Lines from the first one down to the one containing "intros Hsize Hok." in the data below are the only ones needed; please return them exactly, both ends included.

Stored items:
=====
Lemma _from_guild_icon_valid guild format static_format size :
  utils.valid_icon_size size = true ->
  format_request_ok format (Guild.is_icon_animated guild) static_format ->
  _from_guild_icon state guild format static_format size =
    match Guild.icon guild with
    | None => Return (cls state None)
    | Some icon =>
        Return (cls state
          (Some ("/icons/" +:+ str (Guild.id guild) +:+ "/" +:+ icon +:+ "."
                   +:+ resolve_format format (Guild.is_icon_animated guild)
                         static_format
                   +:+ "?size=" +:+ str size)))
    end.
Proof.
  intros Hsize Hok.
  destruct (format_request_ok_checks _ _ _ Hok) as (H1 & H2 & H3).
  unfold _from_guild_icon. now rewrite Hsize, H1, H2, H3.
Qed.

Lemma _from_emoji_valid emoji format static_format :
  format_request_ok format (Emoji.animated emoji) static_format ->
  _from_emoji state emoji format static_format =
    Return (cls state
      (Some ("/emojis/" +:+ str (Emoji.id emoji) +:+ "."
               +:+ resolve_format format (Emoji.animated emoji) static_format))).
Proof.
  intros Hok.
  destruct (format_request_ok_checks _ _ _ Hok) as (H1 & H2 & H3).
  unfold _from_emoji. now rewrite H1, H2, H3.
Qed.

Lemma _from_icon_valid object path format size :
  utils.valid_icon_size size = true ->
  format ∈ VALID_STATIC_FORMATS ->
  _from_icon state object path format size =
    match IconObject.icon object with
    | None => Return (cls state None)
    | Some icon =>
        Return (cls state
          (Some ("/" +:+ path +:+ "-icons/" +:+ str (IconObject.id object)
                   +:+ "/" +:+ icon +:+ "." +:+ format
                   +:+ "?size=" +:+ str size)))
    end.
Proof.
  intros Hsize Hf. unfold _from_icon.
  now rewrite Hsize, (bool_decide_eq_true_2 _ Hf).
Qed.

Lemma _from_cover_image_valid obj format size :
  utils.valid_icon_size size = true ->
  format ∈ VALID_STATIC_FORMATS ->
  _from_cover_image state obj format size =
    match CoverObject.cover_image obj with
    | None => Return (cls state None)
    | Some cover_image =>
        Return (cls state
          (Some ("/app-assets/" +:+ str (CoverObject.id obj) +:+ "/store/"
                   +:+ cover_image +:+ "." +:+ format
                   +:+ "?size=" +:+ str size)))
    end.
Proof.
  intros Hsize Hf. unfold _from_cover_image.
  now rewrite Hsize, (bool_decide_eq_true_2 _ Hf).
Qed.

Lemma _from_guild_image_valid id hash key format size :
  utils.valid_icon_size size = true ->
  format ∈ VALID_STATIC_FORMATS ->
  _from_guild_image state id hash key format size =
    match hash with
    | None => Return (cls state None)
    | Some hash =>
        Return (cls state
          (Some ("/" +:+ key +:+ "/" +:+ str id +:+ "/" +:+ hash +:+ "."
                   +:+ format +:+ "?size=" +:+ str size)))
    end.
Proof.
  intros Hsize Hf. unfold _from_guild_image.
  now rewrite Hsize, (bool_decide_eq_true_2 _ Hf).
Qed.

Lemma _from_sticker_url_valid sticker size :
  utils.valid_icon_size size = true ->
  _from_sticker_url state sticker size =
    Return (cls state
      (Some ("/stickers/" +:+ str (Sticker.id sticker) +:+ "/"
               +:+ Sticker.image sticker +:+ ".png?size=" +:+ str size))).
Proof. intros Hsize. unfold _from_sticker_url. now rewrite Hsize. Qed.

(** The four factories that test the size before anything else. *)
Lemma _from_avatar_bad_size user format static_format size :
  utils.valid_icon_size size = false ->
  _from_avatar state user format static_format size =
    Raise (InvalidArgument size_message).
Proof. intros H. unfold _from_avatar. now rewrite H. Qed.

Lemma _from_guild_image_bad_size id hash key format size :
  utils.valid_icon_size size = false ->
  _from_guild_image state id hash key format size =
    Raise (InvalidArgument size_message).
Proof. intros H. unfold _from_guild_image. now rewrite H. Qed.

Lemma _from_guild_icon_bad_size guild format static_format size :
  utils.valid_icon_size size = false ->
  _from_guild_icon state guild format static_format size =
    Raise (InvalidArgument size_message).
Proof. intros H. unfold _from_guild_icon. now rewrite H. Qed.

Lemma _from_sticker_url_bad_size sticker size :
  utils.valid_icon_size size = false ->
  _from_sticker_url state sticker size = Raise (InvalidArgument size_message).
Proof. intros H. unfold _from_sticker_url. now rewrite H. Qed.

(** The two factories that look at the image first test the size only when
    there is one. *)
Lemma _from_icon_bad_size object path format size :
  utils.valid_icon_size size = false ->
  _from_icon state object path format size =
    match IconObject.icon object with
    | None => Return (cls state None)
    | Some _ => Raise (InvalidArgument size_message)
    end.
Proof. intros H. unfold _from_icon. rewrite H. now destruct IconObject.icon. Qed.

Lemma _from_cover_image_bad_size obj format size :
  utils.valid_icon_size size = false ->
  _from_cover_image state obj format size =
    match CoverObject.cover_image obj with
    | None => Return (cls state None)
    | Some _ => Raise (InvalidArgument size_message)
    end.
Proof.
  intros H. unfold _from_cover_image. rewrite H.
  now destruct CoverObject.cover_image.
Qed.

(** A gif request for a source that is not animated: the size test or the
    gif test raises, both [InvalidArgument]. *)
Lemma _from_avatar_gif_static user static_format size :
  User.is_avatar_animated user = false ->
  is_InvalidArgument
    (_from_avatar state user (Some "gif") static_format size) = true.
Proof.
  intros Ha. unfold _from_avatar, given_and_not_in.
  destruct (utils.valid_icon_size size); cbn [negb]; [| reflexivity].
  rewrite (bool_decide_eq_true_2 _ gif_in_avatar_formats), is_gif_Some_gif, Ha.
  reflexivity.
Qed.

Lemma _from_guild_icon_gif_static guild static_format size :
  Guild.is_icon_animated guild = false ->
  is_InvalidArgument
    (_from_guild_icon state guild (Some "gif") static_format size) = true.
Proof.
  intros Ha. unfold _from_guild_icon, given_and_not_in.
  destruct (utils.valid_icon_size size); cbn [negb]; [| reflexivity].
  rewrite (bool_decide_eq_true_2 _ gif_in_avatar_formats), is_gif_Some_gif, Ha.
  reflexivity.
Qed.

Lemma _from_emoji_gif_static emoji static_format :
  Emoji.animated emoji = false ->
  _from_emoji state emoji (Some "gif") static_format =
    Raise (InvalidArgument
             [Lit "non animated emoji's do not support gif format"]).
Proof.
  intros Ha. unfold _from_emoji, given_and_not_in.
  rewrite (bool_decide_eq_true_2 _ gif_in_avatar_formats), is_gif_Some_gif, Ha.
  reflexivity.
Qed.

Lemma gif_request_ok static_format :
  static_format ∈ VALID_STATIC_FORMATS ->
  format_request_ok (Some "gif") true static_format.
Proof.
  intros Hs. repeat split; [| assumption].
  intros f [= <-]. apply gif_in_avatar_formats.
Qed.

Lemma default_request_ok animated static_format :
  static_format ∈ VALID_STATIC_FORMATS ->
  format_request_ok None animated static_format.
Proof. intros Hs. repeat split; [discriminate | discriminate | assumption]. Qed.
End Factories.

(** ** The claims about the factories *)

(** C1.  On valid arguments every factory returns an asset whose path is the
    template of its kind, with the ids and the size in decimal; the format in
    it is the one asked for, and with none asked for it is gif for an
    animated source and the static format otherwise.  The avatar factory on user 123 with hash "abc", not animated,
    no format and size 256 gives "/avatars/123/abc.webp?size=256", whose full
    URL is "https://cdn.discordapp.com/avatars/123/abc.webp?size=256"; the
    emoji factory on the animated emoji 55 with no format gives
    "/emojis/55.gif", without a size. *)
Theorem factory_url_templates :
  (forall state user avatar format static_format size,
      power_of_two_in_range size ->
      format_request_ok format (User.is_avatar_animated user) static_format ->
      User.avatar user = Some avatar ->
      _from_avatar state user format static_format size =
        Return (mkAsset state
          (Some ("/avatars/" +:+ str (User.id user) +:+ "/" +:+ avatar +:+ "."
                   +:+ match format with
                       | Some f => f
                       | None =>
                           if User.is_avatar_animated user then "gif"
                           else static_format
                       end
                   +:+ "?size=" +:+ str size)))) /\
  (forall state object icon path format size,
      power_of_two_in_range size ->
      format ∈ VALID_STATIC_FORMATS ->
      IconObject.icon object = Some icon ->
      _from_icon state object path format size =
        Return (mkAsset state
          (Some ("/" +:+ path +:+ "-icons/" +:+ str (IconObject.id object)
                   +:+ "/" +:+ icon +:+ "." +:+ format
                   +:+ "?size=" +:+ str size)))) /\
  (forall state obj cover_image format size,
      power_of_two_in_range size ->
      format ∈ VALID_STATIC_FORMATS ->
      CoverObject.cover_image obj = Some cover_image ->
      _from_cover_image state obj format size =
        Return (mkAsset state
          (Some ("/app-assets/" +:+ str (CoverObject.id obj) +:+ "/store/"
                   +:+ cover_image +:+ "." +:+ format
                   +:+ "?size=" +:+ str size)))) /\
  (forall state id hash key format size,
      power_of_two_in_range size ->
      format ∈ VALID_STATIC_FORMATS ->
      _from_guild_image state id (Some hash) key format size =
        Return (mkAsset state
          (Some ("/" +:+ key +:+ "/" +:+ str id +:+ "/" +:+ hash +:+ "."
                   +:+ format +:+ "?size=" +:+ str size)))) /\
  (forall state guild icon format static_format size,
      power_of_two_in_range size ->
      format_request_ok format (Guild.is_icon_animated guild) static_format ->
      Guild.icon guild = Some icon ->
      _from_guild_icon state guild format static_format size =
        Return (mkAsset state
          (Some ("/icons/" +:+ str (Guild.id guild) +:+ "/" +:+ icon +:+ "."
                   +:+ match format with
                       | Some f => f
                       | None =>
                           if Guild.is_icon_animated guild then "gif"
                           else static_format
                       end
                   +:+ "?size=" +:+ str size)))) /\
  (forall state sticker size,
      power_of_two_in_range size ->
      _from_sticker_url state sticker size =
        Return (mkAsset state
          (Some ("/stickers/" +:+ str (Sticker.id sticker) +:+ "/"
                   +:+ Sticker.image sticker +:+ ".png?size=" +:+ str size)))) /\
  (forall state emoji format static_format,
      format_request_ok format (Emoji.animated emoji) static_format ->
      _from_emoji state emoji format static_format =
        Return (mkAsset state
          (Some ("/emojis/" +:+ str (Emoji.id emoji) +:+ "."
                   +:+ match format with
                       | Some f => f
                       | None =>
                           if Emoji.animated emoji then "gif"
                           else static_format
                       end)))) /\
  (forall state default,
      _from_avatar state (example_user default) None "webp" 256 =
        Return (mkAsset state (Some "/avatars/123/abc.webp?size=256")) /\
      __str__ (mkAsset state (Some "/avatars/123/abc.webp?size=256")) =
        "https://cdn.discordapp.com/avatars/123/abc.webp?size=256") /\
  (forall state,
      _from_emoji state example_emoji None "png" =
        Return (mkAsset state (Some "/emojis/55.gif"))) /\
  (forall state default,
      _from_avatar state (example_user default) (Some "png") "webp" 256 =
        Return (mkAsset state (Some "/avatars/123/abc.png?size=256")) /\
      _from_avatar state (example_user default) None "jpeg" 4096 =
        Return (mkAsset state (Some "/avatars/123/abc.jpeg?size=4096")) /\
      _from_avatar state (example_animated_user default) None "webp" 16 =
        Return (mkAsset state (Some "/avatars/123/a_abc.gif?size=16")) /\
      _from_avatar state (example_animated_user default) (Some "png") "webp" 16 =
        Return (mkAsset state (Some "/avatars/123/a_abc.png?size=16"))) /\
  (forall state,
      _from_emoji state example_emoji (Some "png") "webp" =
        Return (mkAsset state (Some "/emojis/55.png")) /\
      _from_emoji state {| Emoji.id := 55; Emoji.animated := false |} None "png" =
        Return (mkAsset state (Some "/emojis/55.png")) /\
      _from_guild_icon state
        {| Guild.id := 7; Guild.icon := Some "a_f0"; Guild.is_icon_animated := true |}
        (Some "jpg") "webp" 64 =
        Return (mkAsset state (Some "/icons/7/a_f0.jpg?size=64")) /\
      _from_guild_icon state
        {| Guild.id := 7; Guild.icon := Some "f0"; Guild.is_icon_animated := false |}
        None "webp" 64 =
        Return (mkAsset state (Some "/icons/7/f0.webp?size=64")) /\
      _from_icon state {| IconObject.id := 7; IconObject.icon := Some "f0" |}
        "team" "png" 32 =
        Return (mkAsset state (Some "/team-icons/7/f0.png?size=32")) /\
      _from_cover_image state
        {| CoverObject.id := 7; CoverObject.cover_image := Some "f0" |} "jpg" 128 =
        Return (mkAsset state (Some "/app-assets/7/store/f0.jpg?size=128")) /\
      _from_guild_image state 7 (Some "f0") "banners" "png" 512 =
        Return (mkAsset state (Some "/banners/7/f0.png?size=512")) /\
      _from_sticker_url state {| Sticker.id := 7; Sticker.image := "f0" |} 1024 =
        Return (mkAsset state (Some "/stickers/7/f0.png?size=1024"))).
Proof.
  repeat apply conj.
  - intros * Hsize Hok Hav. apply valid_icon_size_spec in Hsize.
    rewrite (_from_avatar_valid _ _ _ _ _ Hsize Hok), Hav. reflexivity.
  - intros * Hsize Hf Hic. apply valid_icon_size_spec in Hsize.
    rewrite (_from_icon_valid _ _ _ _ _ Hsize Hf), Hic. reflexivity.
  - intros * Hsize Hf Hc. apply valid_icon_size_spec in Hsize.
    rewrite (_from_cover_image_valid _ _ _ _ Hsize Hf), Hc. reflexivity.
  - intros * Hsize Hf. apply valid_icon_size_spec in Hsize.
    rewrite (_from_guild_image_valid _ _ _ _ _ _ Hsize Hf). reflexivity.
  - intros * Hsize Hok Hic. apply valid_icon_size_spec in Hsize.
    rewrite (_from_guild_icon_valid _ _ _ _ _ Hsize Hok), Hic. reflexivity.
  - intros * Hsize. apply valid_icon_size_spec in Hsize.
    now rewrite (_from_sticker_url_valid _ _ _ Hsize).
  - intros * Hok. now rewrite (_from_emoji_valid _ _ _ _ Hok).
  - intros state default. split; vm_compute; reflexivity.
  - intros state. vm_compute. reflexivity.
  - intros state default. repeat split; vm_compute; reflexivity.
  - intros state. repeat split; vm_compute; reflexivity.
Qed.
=====
RESULT OF THIS EXERCISE:
Lemma _from_guild_icon_valid guild format static_format size :
  utils.valid_icon_size size = true ->
  format_request_ok format (Guild.is_icon_animated guild) static_format ->
  _from_guild_icon state guild format static_format size =
    match Guild.icon guild with
    | None => Return (cls state None)
    | Some icon =>
        Return (cls state
          (Some ("/icons/" +:+ str (Guild.id guild) +:+ "/" +:+ icon +:+ "."
                   +:+ resolve_format format (Guild.is_icon_animated guild)
                         static_format
                   +:+ "?size=" +:+ str size)))
    end.
Proof.
  intros Hsize Hok.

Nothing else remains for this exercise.